Evaluation of contrast-enhanced ultrasound of the pancreas combined with concurrent hormone stimulation.

Author information

1
Dep. Of Radiology, Section of Ultrasound, Copenhagen University Hospital, Copenhagen. hannesonder@dadlnet.dk

Abstract

PURPOSE:

To evaluate the potential of combined administration of the gastrointestinal hormones secretin (Secrelux) and c-terminal cholecystokinin (CCK-8 s) together with contrast-enhanced ultrasound (CE-US) to generate an extended contrast enhancement of healthy pancreatic tissue.

MATERIALS AND METHODS:

14 anaesthetised pigs weighing 30-35 kg were studied. After laparotomy, the pancreas was located and a B-mode examination followed by a CE-US examination of the gland was made using SonoVue 1.5 ml. After an injection of Secrelux 1 U/kg and CCK-8 s 100 pmol/kg, a second CE-US examination was conducted. The hormones and the contrast agent were administered through a catheter in the superior vena cava.

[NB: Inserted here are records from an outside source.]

Lemma parse_caps_join cs : cs <> [] -> Forall cap_ok cs -> parse_caps (join [44] cs) = cs.
Proof.
  intros Hne H. unfold parse_caps. rewrite split_join; [|done|eapply Forall_impl; [exact H|]; by intros c (_ & _ & _ & ?)].
  clear Hne. induction H as [|c cs (Hg & Hc & Hl & _) _ IH]; [done|]. cbn [map].
  rewrite trim_graphic, Hl by done. rewrite filter_cons_True by done. by rewrite IH.
Qed.
Lemma rev_register_framed r : message_ok (MRegister r) -> framed (MRegister r).
Proof.
  intros (Hh & Nh & Ht & He & Hc).
  set (cv := if is_empty (caps r) then None else Some (join [44] (caps r))).
  set (kvs := [(lit "hop-id", hop_id r); (lit "token", token r)] ++ opt_header (lit "edge-id") (edge_id r) ++ opt_header (lit "caps") cv).
  assert (Forall (Forall graphic) (caps r)) as Hg by (eapply Forall_impl; [exact Hc|]; by intros c (? & _)).
  assert (kvs_ok kvs) as Hk.
  { unfold kvs. apply Forall_app_2; [constructor; [split; [name|exact Hh]|constructor; [split; [name|exact Ht]|done]]|].
    apply Forall_app_2; [apply opt_header_ok; [name|eauto]|].
    apply opt_header_ok; [name|]. intros x E. unfold cv in E. case_match; [done|]. injection E as <-.
    apply graphic_line, join_graphic; [by apply graphic_lit|done]. }
  exists (lit "REGISTER " ++ PROTOCOL_VERSION), kvs.
  split; [split_and!; [done|in_list|in_list]|split_and!; [done|done|..]].
  - rewrite block_lines. unfold message_encode, register_encode, kvs, header_lines. rewrite !map_app, !concat_app.
    fold (header_lines (opt_header (lit "edge-id") (edge_id r))) (header_lines (opt_header (lit "caps") cv)).
    rewrite <- !optional_line_text. cbn [map concat fst snd]. rewrite app_nil_r, <- !app_assoc. unfold cv. by destruct (is_empty (caps r)).
  - unfold decodes, register_parse. cbn [head ok_or mbind result_bind]. rewrite strip_prefix_app.
    cbn [ok_or mbind result_bind drop]. change (negb _) with false. cbn iota. rewrite drop_0, rev_parse_headers_block by done.
    assert (header kvs (lit "edge-id") = edge_id r) as ->.
    { change (header kvs (lit "edge-id")) with (header (opt_header (lit "edge-id") (edge_id r) ++ opt_header (lit "caps") cv) (lit "edge-id")).
      rewrite header_app_l, header_opt, header_opt_ne by done. by destruct (edge_id r). }
    assert (header kvs (lit "caps") = cv) as ->.
    { change (header kvs (lit "caps")) with (header (opt_header (lit "edge-id") (edge_id r) ++ opt_header (lit "caps") cv) (lit "caps")).
      by rewrite header_app_l, header_opt, header_opt_ne. }
    change (header kvs (lit "hop-id")) with (Some (hop_id r)). change (header kvs (lit "token")) with (Some (token r)).
    rewrite (nonempty_id (Some (hop_id r))) by (intros x [= <-]; done). rewrite opt_ok_id by done. cbn [ok_or mbind result_bind].
    assert (match cv with Some v => parse_caps v | None => [] end = caps r) as E.
    { unfold cv. destruct (is_empty (caps r)) eqn:Ec; [by apply is_empty_true in Ec as ->|].
      by apply parse_caps_join; [apply is_empty_false|]. }
    rewrite E. by destruct r.
Qed.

The sonographic images were stored for later evaluation.

RESULTS:

The study showed that CE-US increased the echogenicity of the pancreas by an average of 15.6 decibel (dB) (confidence intervals [CI]: 13.72, 17.42) p < 0.0001, an increase of 24%. The administration of Secrelux and CCK-8 s in combination with CE-US further increased the echogenicity of the pancreas by an average of 3% (CI: 0.36, 5.36) p = 0.028. A new sequence of hormones and CE-US 20 min after the previous injection did not induce further enhancement. The area under the curve (AUC) was significantly larger using both hormones and CE-US compared with CE-US alone by an average of 66 dBx sec (CI: 28,103) p = 0.002.

CONCLUSION:

It is possible to generate an extended contrast enhancement of healthy pancreatic tissue using CE-US combined with the administration of the gastrointestinal hormones secretin (Secrelux) and c-terminal cholecystokinin (CCK-8 s). Our results may improve the ability to discriminate between healthy pancreatic tissue and areas with a changed blood flow due to either neoplasm or other pathological lesions.

PMID:
19241509
DOI:
10.1055/s-2007-963292
[Indexed for MEDLINE]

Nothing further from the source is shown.